Work required – Copy out every line of the records where the string "DeclContextKind" occurs.

++++ Material shown

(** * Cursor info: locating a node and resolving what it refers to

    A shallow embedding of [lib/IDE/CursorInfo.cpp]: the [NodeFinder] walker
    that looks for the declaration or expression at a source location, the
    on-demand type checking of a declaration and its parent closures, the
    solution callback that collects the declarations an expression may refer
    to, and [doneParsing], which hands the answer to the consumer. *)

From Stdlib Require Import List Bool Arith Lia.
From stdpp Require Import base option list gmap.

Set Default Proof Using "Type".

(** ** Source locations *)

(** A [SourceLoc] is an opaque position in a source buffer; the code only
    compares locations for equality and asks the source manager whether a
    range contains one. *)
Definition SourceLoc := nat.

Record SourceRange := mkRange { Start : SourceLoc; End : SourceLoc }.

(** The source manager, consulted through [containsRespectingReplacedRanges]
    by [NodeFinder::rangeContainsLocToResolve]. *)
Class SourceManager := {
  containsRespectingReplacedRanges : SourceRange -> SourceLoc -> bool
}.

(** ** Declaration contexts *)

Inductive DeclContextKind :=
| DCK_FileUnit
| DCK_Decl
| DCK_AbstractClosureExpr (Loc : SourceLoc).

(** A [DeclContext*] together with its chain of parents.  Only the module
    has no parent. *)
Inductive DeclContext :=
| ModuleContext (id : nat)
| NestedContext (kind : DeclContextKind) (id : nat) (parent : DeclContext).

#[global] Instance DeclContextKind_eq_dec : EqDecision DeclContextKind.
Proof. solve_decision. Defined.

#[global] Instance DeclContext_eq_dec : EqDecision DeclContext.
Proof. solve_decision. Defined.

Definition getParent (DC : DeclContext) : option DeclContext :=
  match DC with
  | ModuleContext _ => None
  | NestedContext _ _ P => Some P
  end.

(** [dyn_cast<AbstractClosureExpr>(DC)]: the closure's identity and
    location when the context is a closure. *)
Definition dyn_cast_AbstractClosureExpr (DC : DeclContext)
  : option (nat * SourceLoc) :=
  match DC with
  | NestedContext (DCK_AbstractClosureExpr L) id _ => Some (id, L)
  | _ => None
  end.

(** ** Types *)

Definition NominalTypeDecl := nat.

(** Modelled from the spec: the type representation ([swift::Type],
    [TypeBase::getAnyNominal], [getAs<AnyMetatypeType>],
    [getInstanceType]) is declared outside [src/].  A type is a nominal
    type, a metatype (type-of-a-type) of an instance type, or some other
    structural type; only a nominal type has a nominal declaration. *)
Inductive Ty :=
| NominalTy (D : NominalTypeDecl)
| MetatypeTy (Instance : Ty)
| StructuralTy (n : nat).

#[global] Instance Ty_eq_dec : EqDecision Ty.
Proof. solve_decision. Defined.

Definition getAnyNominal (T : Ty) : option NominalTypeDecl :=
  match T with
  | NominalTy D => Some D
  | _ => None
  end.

++++++++

Task response –
Inductive DeclContextKind :=
| NestedContext (kind : DeclContextKind) (id : nat) (parent : DeclContext).
#[global] Instance DeclContextKind_eq_dec : EqDecision DeclContextKind.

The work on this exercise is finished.